Start of Block
(** The fields [Debug] prints, by name. *)
Definition transport_request_debug (r : TransportRequest) : list (string * string) :=
  [("provider", tr_provider r); ("model", tr_model r); ("input", "[REDACTED]");
   ("authorization", match tr_authorization r with Some s => "Some(" +:+ secret_debug s +:+ ")" | None => "None" end)].

Inductive ProviderErrorCategory := Cancelled | Timeout | Authentication | RateLimited | Protocol | Unavailable.

#[export] Instance category_eq_dec : EqDecision ProviderErrorCategory.
Proof. solve_decision. Defined.

Record ProviderError := { pe_category : ProviderErrorCategory; pe_message : string; pe_retry_after : option N }.

#[export] Instance provider_error_eq_dec : EqDecision ProviderError.
Proof. solve_decision. Defined.

Definition categorized (category : ProviderErrorCategory) (message : string) : ProviderError :=
  {| pe_category := category; pe_message := message; pe_retry_after := None |}.
Definition provider_error_new (message : string) : ProviderError := categorized Unavailable message.
Definition rate_limited (message : string) (retry_after : option N) : ProviderError :=
  {| pe_category := RateLimited; pe_message := message; pe_retry_after := retry_after |}.

(** [transport_frame_channel]: the capacity of the channel. *)
Definition transport_frame_channel (capacity : N) : result N ProviderError :=
  if bool_decide (capacity = 0) then Err (categorized Protocol "transport frame capacity must be greater than zero") else Ok capacity.
Lemma events_body ps : Forall payload_ok ps → body_events (concat (map sse_event ps)) = Some (map (λ p, [p]) ps).
Proof.
  intros Hps. assert (∃ lines, split_lines (concat (map sse_event ps)) = (lines, []) ∧
    mapM field_of lines = Some (concat (map (λ p, [DataField p; Blank]) ps))) as (lines & Hs & Hf).
  { induction Hps as [|p ps Hp _ (lines & Hs & Hf)]; [by exists []|]. cbn [map concat]. rewrite split_event, Hs by done.
    eexists. split; [done|]. cbn [mapM]. rewrite field_of_event by done. cbn [mbind option_bind]. by rewrite Hf. }
  unfold body_events. rewrite Hs, Hf. cbn [mbind option_bind final_field]. rewrite gather_app.
  assert (gather (concat (map (λ p, [DataField p; Blank]) ps)) [] = (map (λ p, [p]) ps, [])) as ->; [|by cbn; rewrite !app_nil_r].
  clear. induction ps as [|p ps IH]; [done|]. cbn [map concat app gather]. by rewrite IH.
Qed.

(** The tokens an adapter offers for some frames. *)
Lemma offered_tokens token payloads texts : Forall2 (λ p t, token p = Ok t) payloads texts →
  offered (adapter_loop token (map FrameData payloads)) = map (λ text, Ok {| token_text := text |}) (omap id texts).
Proof. induction 1 as [|p [text|] payloads texts Hp _ IH]; [done|..]; cbn; rewrite Hp; cbn; by rewrite IH. Qed.

Lemma before_done_end ps : Forall (λ p, p ≠ "[DONE]") ps → before_done (ps ++ ["[DONE]"]) = ps.
Proof. induction 1 as [|p ps Hp _ IH]; [done|]. cbn. rewrite bool_decide_eq_false_2 by done. by rewrite IH. Qed.

(** A response that streams some payloads and the end marker, however it is cut. *)
Record streams (payloads : list string) (r : ProviderHttpResponse) : Prop := {
  st_status : is_success (pr_status r) = true;
  st_type : starts_with "text/event-stream" (default "" (pr_content_type r)) = true;
  st_body : concat (pr_chunks r) = concat (map sse_event (payloads ++ ["[DONE]"]));
  st_within : within MAX_SSE_EVENT_BYTES (pr_chunks r) (concat (pr_chunks r));
  st_end : pr_failure r = None;
  st_payloads : Forall (λ p, payload_ok p ∧ p ≠ "[DONE]") payloads
}.

Lemma done_payload : payload_ok "[DONE]".
Proof. split; [done| |done|done]. vm_compute. intros H. set_solver. Qed.

Lemma streams_frames payloads r : streams payloads r →
  decode_response sse_new (pr_chunks r) (pr_failure r) = map FrameData payloads.
Proof.
  intros [_ _ Hbody Hw -> Hps]. assert (Forall payload_ok (payloads ++ ["[DONE]"])) as Hok.
  { apply Forall_app. split; [by eapply Forall_impl; [exact Hps|intros ? []]|repeat constructor; apply done_payload]. }
  destruct (decode_body _ _ (map (λ p, [p]) (payloads ++ ["[DONE]"])) eq_refl Hw) as [-> _].
  - rewrite Hbody. by apply events_body.
  - apply Forall_map. eapply Forall_impl; [exact Hok|]. by intros p [_ _ _ Hf].
  - rewrite map_map, map_id, before_done_end; [done|]. by eapply Forall_impl; [exact Hps|intros ? []].
Qed.

(** C20: what a model says reaches the reader: when the provider answers a request with
    a stream of events, however the network cuts it and however task and reader
    interleave, a reader that reads to the end gets exactly the texts of the events,
    each once and in order, as long as nobody cancels. *)
Theorem model_output_delivered `{Json} header_value parse_http_date now lossy send t secret header response payloads texts n capacity q i j :
  header_value ("Bearer " +:+ exposed secret) = Some header → frame_capacity t ≠ 0 →
  (∀ request, ph_model request = mr_model (mq_route q) → ph_messages request = [("user", mq_input q)] → send request = Ok response) →
  streams payloads response → Forall2 (λ p text, openai_token p = Ok text) payloads texts →
  stream_executor_new n = Ok capacity →
  let adapter := openai_adapter secret (open_http_stream header_value parse_http_date now lossy send t) in
  rtc (invocation_step (N.to_nat capacity)) (execute_cancellable adapter q) i → is_closed i = false → is_cancelled i = false →
  sn (left_alone_step (N.to_nat capacity)) i ∧
  (rtc (left_alone_step (N.to_nat capacity)) i j → nf (left_alone_step (N.to_nat capacity)) j →
   task j = Stopped ∧ buffer j = [] ∧ delivered j = map (λ text, Ok {| token_text := text |}) (omap id texts)).
Proof.
  intros Hh Hcap Hsend Hs Htexts Hn adapter Hi Hclosed Hcancelled.
  assert (stream adapter q = adapter_loop openai_token (map FrameData payloads)) as Hstream.
  { unfold adapter, openai_adapter, adapter_stream, open_http_stream, build_request, openai_request. cbn [stream tr_provider tr_authorization].
    rewrite bool_decide_eq_true_2 by done. rewrite Hh. cbn [sensitive_header]. rewrite Hsend by done.
    rewrite (st_status _ _ Hs), (st_type _ _ Hs). cbn [negb]. unfold transport_frame_channel. rewrite bool_decide_eq_false_2 by done.
    by rewrite (streams_frames payloads). }
  destruct (stream_outcome n capacity adapter q i Hn Hi) as (_ & Hsn & Hend). split; [done|]. intros Hij Hnf.
  destruct (Hend j Hij Hnf) as (Ht & Hb & Hd). split_and!; [done|done|]. rewrite (Hd Hclosed Hcancelled), Hstream.
  by apply offered_tokens.
Qed.

(** JSON reduced to its text. *)
#[local] Instance text_json : Json := {|
  Value := string; json_from_str := Ok; json_pointer v _ := Some v; json_get v _ := Some v; json_as_str := Some
|}.

Definition sample_response : ProviderHttpResponse := {|
  pr_status := 200; pr_content_type := Some "text/event-stream; charset=utf-8"; pr_retry_after := None; pr_failure := None;
  pr_chunks := let body := concat (map sse_event ["hel"; "lo"; "[DONE]"]) in [take 4 body; take 10 (drop 4 body); drop 14 body]
|}.

Lemma sample_streams : streams ["hel"; "lo"] sample_response.
Proof.
  split; [done|done|done| |done|].
  - assert (Forall (λ l : bytes, length l ≤ 100)%nat ((split_lines (concat (pr_chunks sample_response))).2 :: (split_lines (concat (pr_chunks sample_response))).1)) as Hlines.
    { vm_compute. repeat constructor. }
    assert (Forall (λ l : bytes, length l ≤ 100)%nat (pr_chunks sample_response)) as Hchunks by (vm_compute; repeat constructor).
    unfold within. destruct (split_lines _) as [lines rest]. intros line chunk Hl Hc. rewrite Forall_forall in Hlines, Hchunks.
    specialize (Hlines _ Hl). specialize (Hchunks _ Hc). unfold MAX_SSE_EVENT_BYTES. lia.
  - repeat constructor; try done; vm_compute; intros Hin; set_solver.
Qed.

Lemma model_output_delivered_witness :
  let adapter := openai_adapter {| exposed := "key" |}
    (open_http_stream Some (λ _, None) 0 (λ _, "") (λ _, Ok sample_response) {| endpoint := "https://models"; frame_capacity := 8 |}) in
  sn (left_alone_step 2) (execute_cancellable adapter plain_request) ∧
  ∀ j, rtc (left_alone_step 2) (execute_cancellable adapter plain_request) j → nf (left_alone_step 2) j →
    delivered j = [Ok {| token_text := "hel" |}; Ok {| token_text := "lo" |}].
Proof.
  intros adapter.
  assert (∀ j, sn (left_alone_step 2) (execute_cancellable adapter plain_request) ∧
    (rtc (left_alone_step 2) (execute_cancellable adapter plain_request) j → nf (left_alone_step 2) j →
     task j = Stopped ∧ buffer j = [] ∧ delivered j = map (λ text, Ok {| token_text := text |}) (omap id [Some "hel"; Some "lo"]))) as Hall.
  { intros j. apply (model_output_delivered Some (λ _, None) 0 (λ _, "") (λ _, Ok sample_response) {| endpoint := "https://models"; frame_capacity := 8 |}
      {| exposed := "key" |} "Bearer key" sample_response ["hel"; "lo"] [Some "hel"; Some "lo"] 2 2 plain_request); try reflexivity; try done.
    - exact sample_streams.
    - repeat constructor. }
  split; [apply (Hall (execute_cancellable adapter plain_request))|]. intros j H1 H2. destruct (Hall j) as [_ Hd]. by destruct (Hd H1 H2) as (_ & _ & ?).
Defined.

(** ** Where chunks matter *)

(** An event that arrives in the same chunk as a line that is not UTF-8 is lost; alone
    it is delivered. *)
Theorem events_lost_before_an_error :
  let event := sse_event "a" in let bad := [Byte.xff; Byte.x0a] in
  decode_response sse_new [event; bad] None = [FrameData "a"; FrameError (protocol "SSE line is not UTF-8")] ∧
  decode_response sse_new [event ++ bad] None = [FrameError (protocol "SSE line is not UTF-8")].
Proof. vm_compute. done. Qed.

(** A chunk beyond the limit is refused however short its events are. *)
Theorem long_chunk_refused chunk chunks failure : MAX_SSE_EVENT_BYTES < N.of_nat (length chunk) →
  decode_response sse_new (chunk :: chunks) failure = [FrameError (protocol "SSE event exceeded the one-megabyte limit")].
Proof. intros Hlen. cbn [decode_response]. unfold sse_push. cbn [sse_new pending app]. by rewrite bool_decide_eq_true_2. Qed.

(** ** Frames of local models *)

Lemma line_frames_app lines more :
  line_frames (lines ++ more) =
  match line_frames lines with
  | (sent, Err e) => (sent, Err e)
  | (sent, Ok _) => let '(rest, r) := line_frames more in (sent ++ rest, r)
  end.
Proof.
  induction lines as [|line lines IH]; cbn [app line_frames]; [by destruct (line_frames more)|].
  destruct (strip_return line) as [|b l]; [done|]. destruct (from_utf8 (b :: l)); [|done]. rewrite IH.
  destruct (line_frames lines) as [sent []]; [|done]. by destruct (line_frames more).
Qed.

(** How the output of a local model is read does not matter: its lines are the frames,
    up to one that is not UTF-8, and then the last bytes or the failure. *)
Theorem local_frames_exact reads failure : ∀ rest, split_lines rest = ([], rest) →
  within MAX_LOCAL_FRAME_BYTES reads (rest ++ concat reads) →
  read_frames rest reads failure =
  let '(lines, final) := split_lines (rest ++ concat reads) in
  match line_frames lines with
  | (sent, Err e) => (sent, Err e)
  | (sent, Ok _) => let '(more, r) := read_frames final [] failure in (sent ++ more, r)
  end.
Proof.
  induction reads as [|chunk reads IH]; intros rest Hrest Hw.
  - cbn [concat]. rewrite app_nil_r, Hrest. cbn [line_frames]. by destruct (read_frames rest [] failure).
  - destruct (split_lines (rest ++ chunk)) as [lines left] eqn:E. destruct (within_cons _ _ _ _ _ _ Hrest E Hw) as [Hle Hw'].
    cbn [concat]. rewrite app_assoc, split_lines_app, E. specialize (IH left (split_lines_rest _ _ _ E) Hw').
    destruct (split_lines (left ++ concat reads)) as [more final]. rewrite line_frames_app. revert IH.
    generalize (read_frames final [] failure). intros [last r] IH. cbn [read_frames]. rewrite bool_decide_eq_false_2 by lia. rewrite E, IH.
    destruct (line_frames lines) as [sent []]; [|done]. destruct (line_frames more) as [sent' []]; [|done]. by rewrite app_assoc.
Qed.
End of Block
▸ **Description of the task**:
The response must repeat exactly the lines from the top of the material through the line containing "pe_category := category;", both included, with no other output.

▸ **Output**:
(** The fields [Debug] prints, by name. *)
Definition transport_request_debug (r : TransportRequest) : list (string * string) :=
  [("provider", tr_provider r); ("model", tr_model r); ("input", "[REDACTED]");
   ("authorization", match tr_authorization r with Some s => "Some(" +:+ secret_debug s +:+ ")" | None => "None" end)].

Inductive ProviderErrorCategory := Cancelled | Timeout | Authentication | RateLimited | Protocol | Unavailable.

#[export] Instance category_eq_dec : EqDecision ProviderErrorCategory.
Proof. solve_decision. Defined.

Record ProviderError := { pe_category : ProviderErrorCategory; pe_message : string; pe_retry_after : option N }.

#[export] Instance provider_error_eq_dec : EqDecision ProviderError.
Proof. solve_decision. Defined.

Definition categorized (category : ProviderErrorCategory) (message : string) : ProviderError :=
  {| pe_category := category; pe_message := message; pe_retry_after := None |}.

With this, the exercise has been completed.